## What is being asked
Of the records that follow, copy only the lines from the line containing "the second run moves" to the line containing "run deletes [C].", both included, exactly as written.

#####

(** C1 as worded fails in four ways.  On a document with a second
    service, the port of that service is left and names a binding that
    the run has removed.  On an operation with two inputs, the message
    of the second input is removed while the operation that names it is
    left.  A message that only a [soap:header] of the binding names is
    removed while the binding operation is left.  And a declaration in
    a schema that lies below another declaration goes with that
    declaration, though its key is retained and a part names it. *)
Lemma C1_references_left_dangling :
  (prune_wsdl qname_of tns_map two_services_doc "S" ["Get"] None
   = Some (Completed two_services_out)
   /\ ~ ports_name_surviving_bindings two_services_doc two_services_out)
  /\ (prune_wsdl qname_of tns_map two_inputs_doc "S" ["Get"] None
      = Some (Completed two_inputs_out)
      /\ ~ operations_name_surviving_messages operation_message_refs
             two_inputs_doc two_inputs_out)
  /\ (prune_wsdl qname_of tns_map header_doc "S" ["Get"] None
      = Some (Completed header_out)
      /\ ~ binding_operations_name_surviving_messages header_doc header_out)
  /\ (prune_wsdl qname_of tns_map buried_doc "S" ["Get"] None
      = Some (Completed buried_out)
      /\ ~ parts_name_surviving_declarations qname_of tns_map find_schemas
             buried_doc buried_out).
Proof.
  split; [|split; [|split]]; (split; [vm_compute; reflexivity|]); intro H.
  - destruct (H (Elem 29 wsdl_port [("name", "P2"); ("binding", "tns:B2")] [])
                "tns:B2" "tns" "B2"
                (Elem 26 wsdl_binding [("name", "B2"); ("type", "tns:PT")]
                   [Elem 27 wsdl_operation [("name", "Get")] []]))
      as [b' [Hin Hname]].
    + simpl. auto.
    + reflexivity.
    + reflexivity.
    + simpl. auto.
    + reflexivity.
    + simpl in Hin. destruct Hin as [<-|[]]. discriminate.
  - destruct (H (Elem 14 wsdl_portType [("name", "PT")] [operation_two_inputs])
                operation_two_inputs "tns:M2" "tns" "M2" message_M2)
      as [m' [Hin He]].
    + simpl. auto.
    + simpl. auto.
    + simpl. auto.
    + reflexivity.
    + simpl. auto.
    + reflexivity.
    + simpl in Hin. destruct Hin as [<-|[]]. discriminate.
  - destruct (H binding_with_header operation_with_header "tns:H" "tns" "H"
                message_H) as [m' [Hin He]].
    + simpl. auto.
    + simpl. auto.
    + simpl. auto.
    + reflexivity.
    + simpl. auto.
    + reflexivity.
    + simpl in Hin. destruct Hin as [<-|[]]. discriminate.
  - destruct (H message_with_part_A "tns:A" (Some "urn:t", "A") schema_buried
                element_A) as [sch' [item' [Hin [_ [Hitem _]]]]].
    + simpl. auto.
    + simpl. auto.
    + vm_compute. reflexivity.
    + vm_compute. auto.
    + simpl. auto.
    + reflexivity.
    + vm_compute in Hin. destruct Hin as [<-|[]]. destruct Hitem.
Qed.

Lemma scenario_a_types_at_top : types_at_top scenario_a.
Proof.
  intros c d Hc Hd. simpl in Hc.
  repeat (destruct Hc as [<-|Hc]; [vm_compute in Hd;
    repeat (destruct Hd as [<-|Hd]; [discriminate|]); destruct Hd|]).
  destruct Hc.
Qed.

Lemma C4_witness :
  prune_wsdl qname_of tns_map scenario_a_spliced "S" ["Get"]
    (Some policy_fragment)
  = Some (Completed scenario_a_spliced).
Proof.
  apply (C4_second_run_changes_nothing qname_of tns_map scenario_a "S"
           ["Get"] (Some policy_fragment) service_S port_P binding_B []
           scenario_a_spliced).
  - apply distinctb_NoDup. vm_compute. reflexivity.
  - exact scenario_a_types_at_top.
  - vm_compute. reflexivity.
  - vm_compute. reflexivity.
  - vm_compute. reflexivity.
  - intros pr u us p ps Hpol _ Hu Hp. injection Hpol as <-.
    vm_compute in Hu. injection Hu as <- <-.
    vm_compute in Hp. injection Hp as <- <-.
    split; [|split].
    + exists (Elem 20 soapbind_binding [] []),
        [Elem 21 wsdl_operation [("name", "Get")] []].
      split; [reflexivity|]. split; vm_compute; discriminate.
    + apply distinctb_NoDup. vm_compute. reflexivity.
    + intros d Hd. vm_compute in Hd.
      destruct Hd as [<-|[<-|[]]]; discriminate.
  - vm_compute. reflexivity.
Defined.

(** The same without a fragment: the condition on the splice holds of
    itself. *)
Lemma scenario_a_out_is_a_fixed_point :
  prune_wsdl qname_of tns_map scenario_a_out "S" ["Get"] None
  = Some (Completed scenario_a_out).
Proof.
  apply (C4_second_run_changes_nothing qname_of tns_map scenario_a "S"
           ["Get"] None service_S port_P binding_B [] scenario_a_out).
  - apply distinctb_NoDup. vm_compute. reflexivity.
  - exact scenario_a_types_at_top.
  - vm_compute. reflexivity.
  - vm_compute. reflexivity.
  - vm_compute. reflexivity.
  - intros pr u us p ps Hpol. discriminate.
  - vm_compute. reflexivity.
Qed.

(** C4 as worded fails in three ways.  With a fragment, on a binding
    whose old policy comes before its transport element, the first run
    leaves the new [UsingPolicy] node before the transport element and
    the second run moves it behind.  Without a fragment, a [wsdl:types]
    element inside a schema item breaks the fixed point: the first run
    follows the reference of [X] to [C] and then deletes [X]; the second
    run deletes [C].  And with a fragment that carries a schema in its
    [Policy] node, the second run reads that schema, which the first
    run never saw, and raises on a reference in it. *)
Lemma C4_second_run_differs :
  (prune_wsdl qname_of tns_map policy_first_doc "S" ["Get"]
     (Some policy_fragment) = Some (Completed policy_first_out)
   /\ prune_wsdl qname_of tns_map policy_first_out "S" ["Get"]
        (Some policy_fragment) = Some (Completed policy_first_out2)
   /\ policy_first_out2 <> policy_first_out
   /\ (forall b, In b (findall policy_first_out wsdl_binding) ->
         map tag (children b)
         = [wsp_UsingPolicy; soapbind_binding; wsp_Policy])
   /\ (forall b, In b (findall policy_first_out2 wsdl_binding) ->
         map tag (children b)
         = [soapbind_binding; wsp_UsingPolicy; wsp_Policy]))
  /\ (~ types_at_top nested_types_doc
      /\ prune_wsdl qname_of tns_map nested_types_doc "S" ["Get"] None
         = Some (Completed nested_types_out)
      /\ prune_wsdl qname_of tns_map nested_types_out "S" ["Get"] None
         = Some (Completed nested_types_out2)
      /\ nested_types_out2 <> nested_types_out)
  /\ (prune_wsdl qname_of tns_map scenario_a "S" ["Get"]
        (Some policy_with_schema)
      = Some (Completed scenario_a_schema_spliced)
      /\ prune_wsdl qname_of tns_map scenario_a_schema_spliced "S" ["Get"]
           (Some policy_with_schema)
         = Some (Aborted ValueError scenario_a_schema_spliced)).
Proof.
  split; [|split].
  - split; [vm_compute; reflexivity|].
    split; [vm_compute; reflexivity|].
    split; [vm_compute; discriminate|].
    split; intros b Hb; vm_compute in Hb; destruct Hb as [<-|[]];
      reflexivity.
  - split.
    { intro H.
      apply (H (Elem 1 wsdl_types [] [
                  Elem 2 xsd_schema [("targetNamespace", "urn:t")] [
                    Elem 3 xsd_element [("name", "A")] [
                      Elem 40 wsdl_types [] [
                        Elem 41 xsd_schema [("targetNamespace", "urn:t")] [
                          Elem 42 xsd_element
                            [("name", "X"); ("type", "tns:C")] []]]];
                    Elem 9 xsd_complexType [("name", "C")] []]])
               (Elem 40 wsdl_types [] [
                  Elem 41 xsd_schema [("targetNamespace", "urn:t")] [
                    Elem 42 xsd_element
                      [("name", "X"); ("type", "tns:C")] []]])).
      - simpl. auto.
      - vm_compute. auto.
      - reflexivity. }
    split; [vm_compute; reflexivity|].
    split; [vm_compute; reflexivity|].
    vm_compute. discriminate.
  - split; vm_compute; reflexivity.
Qed.

(** ** The further properties at concrete documents *)

Lemma resolve_qname_in_ignores_the_prefix_witness :
  resolve_qname_in scenario_a (Some ("tns" ++ ":" ++ "B")%string) wsdl_binding
  = resolve_qname_in scenario_a (Some ("other" ++ ":" ++ "B")%string)
      wsdl_binding
  /\ exists found,
       resolve_qname_in scenario_a (Some ("tns" ++ ":" ++ "B")%string)
         wsdl_binding = Ok found
       /\ match found with
          | Some el =>
              exists before after,
                findall scenario_a wsdl_binding = before ++ el :: after
                /\ get el "name" = Some "B"
                /\ forall x, In x before -> get x "name" <> Some "B"
          | None =>
              forall x, In x (findall scenario_a wsdl_binding) ->
                        get x "name" <> Some "B"
          end.
Proof.
  apply (resolve_qname_in_ignores_the_prefix scenario_a "tns" "other" "B"
           wsdl_binding); reflexivity.
Defined.


Lemma unprefixed_part_reference_witness :
  prune_wsdl qname_of tns_map unprefixed_part_doc "S" ["Get"] None
  = Some (Aborted ValueError
            (prune_messages [message_unprefixed]
               (modify porttype_PT (prune_porttype_operations ["Get"])
                  unprefixed_part_doc))).
Proof.
  apply (unprefixed_part_reference_aborts_after_message_pruning
           qname_of tns_map unprefixed_part_doc "S" ["Get"] None
           service_S port_P binding_B porttype_PT [] [message_unprefixed]
           message_unprefixed "GetRequestElt").
  - reflexivity.
  - reflexivity.
  - reflexivity.
  - reflexivity.
  - vm_compute. reflexivity.
  - left. reflexivity.
  - vm_compute. left. reflexivity.
  - reflexivity.
Defined.

Lemma reachable_set_witness :
  snd scenario_a_reached = build_index (find_schemas scenario_a)
  /\ forall k, In k (fst (fst scenario_a_reached))
               <-> reachable_key qname_of tns_map (snd scenario_a_reached)
                     [key_GetRequestElt] k.
Proof.
  apply (reachable_schema_items_is_the_reachable_set qname_of tns_map
           scenario_a [key_GetRequestElt] (fst (fst scenario_a_reached))
           (snd (fst scenario_a_reached)) (snd scenario_a_reached)).
  vm_compute. reflexivity.
Defined.

Lemma only_deletes_witness :
  pruned_from scenario_a_out scenario_a
  /\ subseq (ids scenario_a_out) (ids scenario_a)
  /\ forall n', In n' (iter scenario_a_out) ->
       exists n, In n (iter scenario_a) /\ eid n' = eid n /\ tag n' = tag n
                 /\ attrib n' = attrib n.
Proof.
  apply (run_without_policy_only_deletes qname_of tns_map scenario_a "S"
           ["Get"] scenario_a_out).
  - apply distinctb_NoDup. vm_compute. reflexivity.
  - vm_compute. reflexivity.
Defined.
(** X21: for a "sheeva" request with valid input data, [execute] checks,
    in this order, the length of the AES key (32), that it is
    hexadecimal, the length of the Ed25519 key (64), that it is
    hexadecimal, and the fee; the first check that fails decides the
    answer: status 400 with the message of that check, or status 500
    when the fee is missing.  No flow is created and the world is
    untouched. *)
Theorem execute_sheeva_checks data w aes ed :
  ExecuteInput.input_data data <> "" ->
  String.length (ExecuteInput.input_data data) <= 1024 ->
  ExecuteInput.script data = "sheeva" ->
  aes = default "" (ExecuteInput.aes_key data) ->
  ed = default "" (ExecuteInput.ed25519_key data) ->
  (String.length aes <> 32 ->
   execute X data w =
     (Raise (HTTPException 400 "AES key must be 32 hex characters"), w)) /\
  (String.length aes = 32 ->
   (forall m, fromhex X aes = inl m ->
    execute X data w =
      (Raise (HTTPException 400 "AES key must be valid hex"), w)) /\
   (forall a, fromhex X aes = inr a ->
    (String.length ed <> 64 ->
     execute X data w =
       (Raise (HTTPException 400 "Ed25519 key must be 64 hex characters"), w)) /\
    (String.length ed = 64 ->
     (forall m, fromhex X ed = inl m ->
      execute X data w =
        (Raise (HTTPException 400 "Ed25519 key must be valid hex"), w)) /\
     (forall e, fromhex X ed = inr e ->
      (ExecuteInput.fee data = None ->
       execute X data w =
         (Raise (HTTPException 500
            ("Server error: " +:+
             "'<' not supported between instances of 'NoneType' and 'int'")),
          w)) /\
      (forall n, ExecuteInput.fee data = Some n -> (n < 1000)%Z ->
       execute X data w =
         (Raise (HTTPException 400 "Fee must be at least 1000"), w)))))).
Proof.
  intros Hne Hlen Hs Haes Hed.
  apply truthy_nonempty in Hne.
  assert (Nat.ltb 1024 (String.length (ExecuteInput.input_data data)) = false)
    as Hlen' by (apply Nat.ltb_ge; lia).
  assert (forall n s, String.length s = S n -> truthy s = true) as Htruthy
    by (intros n [|c s]; [done|by intros _]).
  unfold execute, try_except. rewrite Hne, Hlen', Hs, String.eqb_refl.
  cbn [negb orb].
  unfold execute_sheeva. rewrite <- Haes, <- Hed.
  split.
  - intros H.
    assert (negb (otruthy (ExecuteInput.aes_key data)) ||
            negb (Nat.eqb (String.length aes) 32) = true) as ->; [|done].
    apply Nat.eqb_neq in H. rewrite H. apply orb_true_r.
  - intros H32.
    assert (negb (otruthy (ExecuteInput.aes_key data)) ||
            negb (Nat.eqb (String.length aes) 32) = false) as ->.
    { rewrite H32. simpl. rewrite orb_false_r.
      destruct (ExecuteInput.aes_key data) as [k|]; simpl in *; subst aes;
        [|done]. by rewrite (Htruthy _ _ H32). }
    split.
    + intros m Hm. unfold bind, try_except, of_value_error. by rewrite Hm.
    + intros a Ha. unfold bind at 1. unfold try_except at 1.
      unfold of_value_error at 1. rewrite Ha. cbn [ret].
      split.
      * intros H.
        assert (negb (otruthy (ExecuteInput.ed25519_key data)) ||
                negb (Nat.eqb (String.length ed) 64) = true) as ->; [|done].
        apply Nat.eqb_neq in H. rewrite H. apply orb_true_r.
      * intros H64.
        assert (negb (otruthy (ExecuteInput.ed25519_key data)) ||
                negb (Nat.eqb (String.length ed) 64) = false) as ->.
        { rewrite H64. simpl. rewrite orb_false_r.
          destruct (ExecuteInput.ed25519_key data) as [k|]; simpl in *;
            subst ed; [|done]. by rewrite (Htruthy _ _ H64). }
        split.
        -- intros m Hm. unfold bind, try_except, of_value_error.
           by rewrite Hm.
        -- intros e He. unfold bind at 1. unfold try_except at 1.
           unfold of_value_error at 1. rewrite He. cbn [ret].
           split.
           ++ intros Hfee. unfold bind at 1. by rewrite Hfee.
           ++ intros n Hfee Hn. unfold bind at 1. rewrite Hfee. cbn.
              apply Z.ltb_lt in Hn. by rewrite Hn.
Qed.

#####

## Result
    the second run moves it behind.  Without a fragment, a [wsdl:types]
    element inside a schema item breaks the fixed point: the first run
    follows the reference of [X] to [C] and then deletes [X]; the second
    run deletes [C].  And with a fragment that carries a schema in its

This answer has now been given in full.